Lifting her gaze back to mine, she grits out, “He’s the man who told me so, yes. But it isn’t him who is in charge.”

“I know,” I grumble. I bite the inside of my lip, wondering how far I can push someone who is so stressed. “Do you know who it is?”

She shakes her head and snorts in an unladylike fashion. “No, but I heard them talking on the phone once.”

Excitement bubbles in my chest. “Did you get a name?”

“No,” she declares firmly, regretfully almost. “They just talked about things I didn’t understand.”

“That’s okay, Anya. I’m . . . I want to get you out of this.”

“Why? You’re not a hero. You’re just like me. Stuck in it too.”

“Not in the same way you are.”

She chuffs and makes a sound that’s close to a laugh. “So you think.”

I pinch my eyebrows together. I can get out of this any time I want. Right? “You do know that, if you stay, you’re going to die, right?”

With all the fake humor gone, she looks to her left and studies her reflection in the mirror. That’s the only answer I get, and it’s enough.

I step toward her again, holding out my hand pleadingly. Thankfully, she doesn’t move away this time. “Let me help you.”

Sighing, she makes to move past me, stuffing the napkin into her pocket as she does. “No one can help me. Don’t bother trying.”

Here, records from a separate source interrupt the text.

(* ===== verification/Toy.v ===== *)
(** * Concrete instances of the external interfaces

    A small polynomial hash and a hexadecimal codec that satisfy the laws of
    [External]; examples instantiate the interfaces with them. They stand for
    no code of the repository. *)

From S2P Require Import Prelude External Ids Framing.
From stdpp Require Import options.

Local Open Scope Z_scope.

Fixpoint toy_fold (b : bytes) (h : Z) : Z :=
  match b with
  | EmptyString => h
  | String a rest => toy_fold rest ((h * 65599 + byte_val a + 1) mod 2 ^ 256)
  end.

Lemma toy_len z : bool_decide (String.length (le_bytes 32 z) = 32%nat) = true.
Proof. apply bool_decide_true. apply le_bytes_length. Qed.

Definition toy_blake3 : Blake3 := fun b => MkArray32 (le_bytes 32 (toy_fold b 7)) (toy_len _).

Fixpoint string_repeat (n : nat) (a : Ascii.ascii) : string :=
  match n with O => EmptyString | S n => String a (string_repeat n a) end.

Lemma string_repeat_32 a : bool_decide (String.length (string_repeat 32 a) = 32%nat) = true.
Proof. reflexivity. Qed.

(** 32 equal bytes. *)
Definition fill (a : Ascii.ascii) : array32 :=
  MkArray32 (string_repeat 32 a) (string_repeat_32 a).

(** A hash that is cheap to evaluate; no law of the interface excludes it. *)
Definition fixed_blake3 : Blake3 := fun _ => fill (byte_of 97).

Definition hex_digit (z : Z) : Ascii.ascii :=
  if bool_decide (z < 10) then byte_of (48 + z) else byte_of (87 + z).

Fixpoint toy_encode (b : bytes) : string :=
  match b with
  | EmptyString => EmptyString
  | String a rest =>
      String (hex_digit (byte_val a / 16)) (String (hex_digit (byte_val a mod 16))
        (toy_encode rest))
  end.

Definition hex_value (a : Ascii.ascii) : option Z :=
  let b := byte_val a in
  if bool_decide (48 <= b <= 57) then Some (b - 48)
  else if bool_decide (97 <= b <= 102) then Some (b - 87)
  else if bool_decide (65 <= b <= 70) then Some (b - 55)
  else None.

Fixpoint toy_decode (s : string) : result string bytes :=
  match s with
  | EmptyString => Ok EmptyString
  | String _ EmptyString => Err "odd number of digits"
  | String x (String y rest) =>
      hi ← ok_or (hex_value x) "invalid character";
      lo ← ok_or (hex_value y) "invalid character";
      tail ← toy_decode rest;
      mret (String (byte_of (16 * hi + lo)) tail)
  end.

Definition toy_hex : Hex := {| hex_encode := toy_encode; hex_decode := toy_decode |}.

Lemma byte_val_range a : 0 <= byte_val a < 256.
Proof. unfold byte_val. pose proof (Ascii.N_ascii_bounded a). lia. Qed.

Lemma byte_of_val a : byte_of (byte_val a) = a.
Proof. unfold byte_of, byte_val. rewrite N2Z.id. apply Ascii.ascii_N_embedding. Qed.

Lemma byte_val_of z : 0 <= z < 256 -> byte_val (byte_of z) = z.
Proof.
  intros H. unfold byte_val, byte_of. rewrite Ascii.N_ascii_embedding by lia. lia.
Qed.

Lemma hex_digit_val z :
  0 <= z < 16 -> byte_val (hex_digit z) = if decide (z < 10) then 48 + z else 87 + z.
Proof.
  intros H. unfold hex_digit. case_decide.
  - rewrite bool_decide_true by done. apply byte_val_of. lia.
  - rewrite bool_decide_false by done. apply byte_val_of. lia.
Qed.

Lemma hex_digit_lower z : 0 <= z < 16 -> is_lower_hex (hex_digit z) = true.
Proof.
  intros H. unfold is_lower_hex. rewrite hex_digit_val by done. case_decide.
  - by rewrite bool_decide_true by lia.
  - apply orb_true_iff. right. apply bool_decide_true. lia.
Qed.

Lemma hex_value_digit z : 0 <= z < 16 -> hex_value (hex_digit z) = Some z.
Proof.
  intros H. unfold hex_value. rewrite hex_digit_val by done. case_decide.
  - rewrite bool_decide_true by lia. f_equal; lia.
  - rewrite bool_decide_false, bool_decide_true by lia. f_equal; lia.
Qed.

Lemma toy_hex_laws : @HexLaws toy_hex.
Proof.
  split; simpl.
  - induction b as [|a b IH]; simpl; [done|]. rewrite IH. lia.
  - induction b as [|a b IH]; simpl; [done|].
    pose proof (byte_val_range a).
    rewrite !hex_digit_lower; [done|..];
      [apply Z.mod_pos_bound; lia|split; [apply Z.div_pos|apply Z.div_lt_upper_bound]; lia].
  - induction b as [|a b IH]; simpl; [done|]. pose proof (byte_val_range a).
    rewrite !hex_value_digit; [|split; [apply Z.div_pos|apply Z.div_lt_upper_bound]; lia
      |apply Z.mod_pos_bound; lia].
    simpl. rewrite IH. simpl. do 2 f_equal.
    rewrite <- Z.div_mod by lia. apply byte_of_val.
Qed.

(** The canonical form of a seeded mission identifier, with the instances of
    this file. *)
Lemma id_from_seed_canonical_witness :
  @id_parse "mis" (id_as_str (@id_from_seed toy_blake3 toy_hex "mis" "seed"))
  = Ok (@id_from_seed toy_blake3 toy_hex "mis" "seed").
Proof.
  exact (proj1 (@id_from_seed_canonical toy_blake3 toy_hex toy_hex_laws "mis" "seed" "other")).
Defined.
(* ===== verification/AuditBatch.v ===== *)
(** * Audit batches and their chain

    Models crates/application/src/audit_batch.rs: contiguous runs of ledger
    events committed to Merkle roots that chain through [previous_root]. The
    signer slot of the source is an empty enum; a builder therefore always
    writes the unsigned marker. Plain `+` and `-` on [u64] wrap. *)

From S2P Require Import Prelude External Ids Records Framing Toy Merkle.
From stdpp Require Import options.

Local Open Scope Z_scope.

(** crates/application/src/audit_batch.rs:21-34 (constants) *)
Definition AUDIT_BATCH_SCHEMA_VERSION : string := "v1alpha1".
Definition AUDIT_BATCH_ID_PREFIX : string := "audit-batch".
Definition GENESIS_PREVIOUS_ROOT : string :=
  "0000000000000000000000000000000000000000000000000000000000000000".
Definition UNSIGNED_SIGNER : string := "unsigned".
Definition UNANCHORED_RECEIPT : string := "unanchored".
Definition EVENT_LEAF_DOMAIN : bytes := "bullet-kernel.audit-batch.ledger-event.v1".
Definition BATCH_ID_DOMAIN : bytes := "bullet-kernel.audit-batch.id.v1".

(** The wire record of a batch. *)
(** crates/application/src/audit_batch.rs:180-189 (AuditBatchV1) *)
Record AuditBatchV1 : Type := MkAuditBatchV1 {
  ab_schema_version : string;
  ab_audit_batch_id : string;
  ab_first_sequence : Z;
  ab_last_sequence : Z;
  ab_previous_root : string;
  ab_merkle_root : string;
  ab_signer : string;
  ab_external_anchor_receipt : string
}.

(** crates/application/src/audit_batch.rs:41-102 (AuditBatchError) *)
Inductive AuditBatchError : Type :=
| AuditEmpty
| AuditLeafOrder (index : nat) (previous found : Z)
| AuditSequenceGap (expected found : Z)
| AuditTruncated (expected found : Z)
| AuditRangeMismatch (first last leaf_first leaf_last : Z)
| AuditRangeInvalid (first last : Z)
| AuditSchemaVersion (v : string)
| AuditSignerUnsupported (s : string)
| AuditAnchorUnsupported (r : string)
| AuditMalformedRoot (field : string)
| AuditRootMismatch (committed computed : string)
| AuditIdMismatch (committed computed : string)
| AuditPreviousRootMismatch (index : nat) (expected found : string)
| AuditChainShape (batches leaf_sets : nat)
| AuditMerkle (e : MerkleError).
(* ===== verification/Text.v ===== *)
(** * Text predicates

    The parts of [str] and [char] that the validators of the repository use,
    on strings that are sequences of UTF-8 bytes, and the shared validators of
    crates/application/src/run_coding.rs and commands.rs. *)

From S2P Require Import Prelude External Ids.
From stdpp Require Import options.

Local Open Scope Z_scope.

(** [char::is_control]: category Cc, that is U+0000..U+001F, U+007F and
    U+0080..U+009F; the last range is encoded as C2 80..C2 9F. *)
Fixpoint str_has_control (except : Z -> bool) (s : string) : bool :=
  match s with
  | EmptyString => false
  | String a rest =>
      let b := byte_val a in
      ((bool_decide (b < 32) && negb (except b)) || bool_decide (b = 127)
       || (bool_decide (b = 194) &&
           match rest with
           | String a2 _ => bool_decide (128 <= byte_val a2 <= 159)
           | EmptyString => false
           end))
      || str_has_control except rest
  end.

(** `value.chars().any(char::is_control)`. *)
Definition any_control (s : string) : bool := str_has_control (fun _ => false) s.

(** The same, with line feed and tab admitted. *)
Definition any_control_multiline (s : string) : bool :=
  str_has_control (fun b => bool_decide (b = 10) || bool_decide (b = 9)) s.

(** `value.trim().is_empty()`: every character has the Unicode property
    White_Space. *)
Fixpoint str_is_blank (s : string) : bool :=
  match s with
  | EmptyString => true
  | String a r =>
      let b := byte_val a in
      if bool_decide (9 <= b <= 13) || bool_decide (b = 32) then str_is_blank r
      else match r with
      | String a2 r2 =>
          let b2 := byte_val a2 in
          if bool_decide (b = 194) then
            if bool_decide (b2 = 133) || bool_decide (b2 = 160) then str_is_blank r2 else false
          else match r2 with
          | String a3 r3 =>
              let b3 := byte_val a3 in
              if (bool_decide (b = 225) && bool_decide (b2 = 154) && bool_decide (b3 = 128))
                 || (bool_decide (b = 226) && bool_decide (b2 = 128) &&
                     (bool_decide (128 <= b3 <= 138) || bool_decide (b3 = 168)
                      || bool_decide (b3 = 169) || bool_decide (b3 = 175)))
                 || (bool_decide (b = 226) && bool_decide (b2 = 129) && bool_decide (b3 = 159))
                 || (bool_decide (b = 227) && bool_decide (b2 = 128) && bool_decide (b3 = 128))
              then str_is_blank r3 else false
          | EmptyString => false
          end
      | EmptyString => false
      end
  end.

(** One NUL byte. *)
Definition nul : string := String (Ascii.ascii_of_nat 0) EmptyString.

(** `value.split(c)`: the parts between separators, at least one. *)
Fixpoint str_split (c : Ascii.ascii) (s : string) : list string :=
  match s with
  | EmptyString => [EmptyString]
  | String a rest =>
      if Ascii.eqb a c then EmptyString :: str_split c rest
      else match str_split c rest with
           | p :: ps => String a p :: ps
           | [] => [String a EmptyString]
           end
  end.

(** `value.contains(c)`. *)
Definition str_contains_char (c : Ascii.ascii) (s : string) : bool :=
  string_any (fun a => Ascii.eqb a c) s.

Definition ascii_lower (a : Ascii.ascii) : Ascii.ascii :=
  let b := byte_val a in
  if bool_decide (65 <= b <= 90) then Ascii.ascii_of_N (Z.to_N (b + 32)) else a.

Fixpoint str_ascii_lower (s : string) : string :=
  match s with
  | EmptyString => EmptyString
  | String a rest => String (ascii_lower a) (str_ascii_lower rest)
  end.

(** [str::eq_ignore_ascii_case]. *)
Definition eq_ignore_ascii_case (a b : string) : bool :=
  bool_decide (str_ascii_lower a = str_ascii_lower b).

Definition is_ascii_lowercase (a : Ascii.ascii) : bool :=
  bool_decide (97 <= byte_val a <= 122).

(** A lowercase ASCII token with the extra bytes given. *)
Definition token_byte (extra : string) (a : Ascii.ascii) : bool :=
  is_ascii_lowercase a || is_ascii_digit a || str_contains_char a extra.

(** `value.len() == 64` and every byte a lowercase hexadecimal digit. *)
Definition is_hex_64 (s : string) : bool :=
  bool_decide (str_len s = 64) && string_all is_lower_hex s.

(** The message and shape of the two text validators. *)
Definition non_control_message (field : string) (maximum : Z) : string :=
  field +:+ " must contain 1..=" +:+ pretty maximum +:+ " non-control bytes".

Definition bounded_text (value : string) (maximum : Z) : bool :=
  negb (is_empty value || bool_decide (maximum < str_len value) || any_control value).

(** crates/application/src/run_coding.rs:239-254 (validate_token) *)
Definition validate_token (field value : string) (maximum : Z) : result DomainError unit :=
  if negb (bounded_text value maximum) then
    Err (EncodingError (non_control_message field maximum))
  else if negb (string_all (token_byte "_-./") value) then
    Err (EncodingError (field +:+ " must be a lowercase ASCII token"))
  else Ok tt.

(** crates/application/src/commands.rs:264-280 (validate_text) *)
Definition validate_text (field value : string) (maximum : Z) (token : bool)
  : result DomainError unit :=
  if negb (bounded_text value maximum) then
    Err (EncodingError (non_control_message field maximum))
  else if token && negb (string_all (token_byte "_-") value) then
    Err (EncodingError (field +:+ " must be a lowercase ASCII token"))
  else Ok tt.

(** crates/application/src/run_coding.rs:256-267 (validate_hex_64) *)
Definition validate_hex_64 (field value : string) : result DomainError unit :=
  if is_hex_64 value then Ok tt
  else Err (EncodingError (field +:+ " must contain 64 lowercase hexadecimal characters")).

(** crates/application/src/run_coding.rs:269-274 (validate_reservation_id) *)
Definition validate_reservation_id (value : string) : result DomainError unit :=
  match strip_prefix "rsv_" value with
  | None => Err (InvalidId value)
  | Some body => validate_hex_64 "quota_reservation" body
  end.

(** ** Lemmas *)

Lemma is_hex_64_spec s :
  is_hex_64 s = true <-> String.length s = 64%nat /\ string_all is_lower_hex s = true.
Proof.
  unfold is_hex_64, str_len. rewrite andb_true_iff, bool_decide_eq_true.
  split; intros [? ?]; (split; [lia|done]).
Qed.

Lemma validate_hex_64_Ok field v u : validate_hex_64 field v = Ok u <-> is_hex_64 v = true.
Proof. unfold validate_hex_64. destruct u, (is_hex_64 v); naive_solver. Qed.

Lemma validate_reservation_id_Ok v u :
  validate_reservation_id v = Ok u <-> id_wire_form "rsv" v.
Proof.
  unfold validate_reservation_id, id_wire_form.
  destruct (strip_prefix "rsv_" v) as [b|] eqn:Hs.
  - apply strip_prefix_Some in Hs as ->. rewrite validate_hex_64_Ok, is_hex_64_spec.
    split.
    + intros [? ?]. by exists b.
    + intros (b' & Heq & Hb).
      change ("rsv" +:+ "_" +:+ b') with ("rsv_" +:+ b') in Heq.
      by apply (inj (String.append _)) in Heq as ->.
  - split; [done|]. intros (b & -> & _).
    change ("rsv" +:+ "_" +:+ b) with ("rsv_" +:+ b) in Hs.
    by rewrite strip_prefix_app in Hs.
Qed.

Lemma str_split_join c s :
  exists p ps, str_split c s = p :: ps /\
    s = p +:+ foldr (fun q acc => String c (q +:+ acc)) EmptyString ps /\
    Forall (fun q => no_char c q = true) (p :: ps).
Proof.
  unfold no_char. induction s as [|a s (p & ps & Hs & Heq & Hall)]; simpl.
  { eexists _, []. split; [done|]. split; [done|]. by repeat constructor. }
  destruct (Ascii.eqb_spec a c) as [->|Hne].
  - eexists _, _. split; [done|]. rewrite Hs. split; [|by constructor].
    rewrite string_app_nil_l. simpl. by rewrite Heq at 1.
  - rewrite Hs. eexists _, _. split; [done|]. split.
    + autorewrite with kernel. by rewrite Heq at 1.
    + apply Forall_cons in Hall as [Hp Hps]. constructor; [|done].
      simpl. rewrite Hp. apply Ascii.eqb_neq in Hne. by rewrite Hne.
Qed.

And with that, she exits the bathroom, and I’m left dumbfounded in the spot that I’m in. Is she really so terrified of what will happen to her family that she won’t trust my word that I can protect them? Protect her?

What did they tell her? What were the exact words they used to describe what would happen to her family if she should fail?

I run a hand through my hair and rip through the knots frustratedly. They must have told her everything she feared most. And damn it, it worked. I can only hope that she changes her mind and calls Miles before it’s too late.

Chapter Thirty-One

Feenix Blaylock

Iclimb the stairs to Charlie’s apartment with my lip half snarled. It’s noisy, and a horrible stench is seeping out of the walls. Trash litters the hallway, and I have to step around the garbage to travel down it. I haven’t lived in a place like this since my youth, and I had vowed that I’d never return to such conditions. But here I am, at her apartment door, sliding the faded key inside the lock.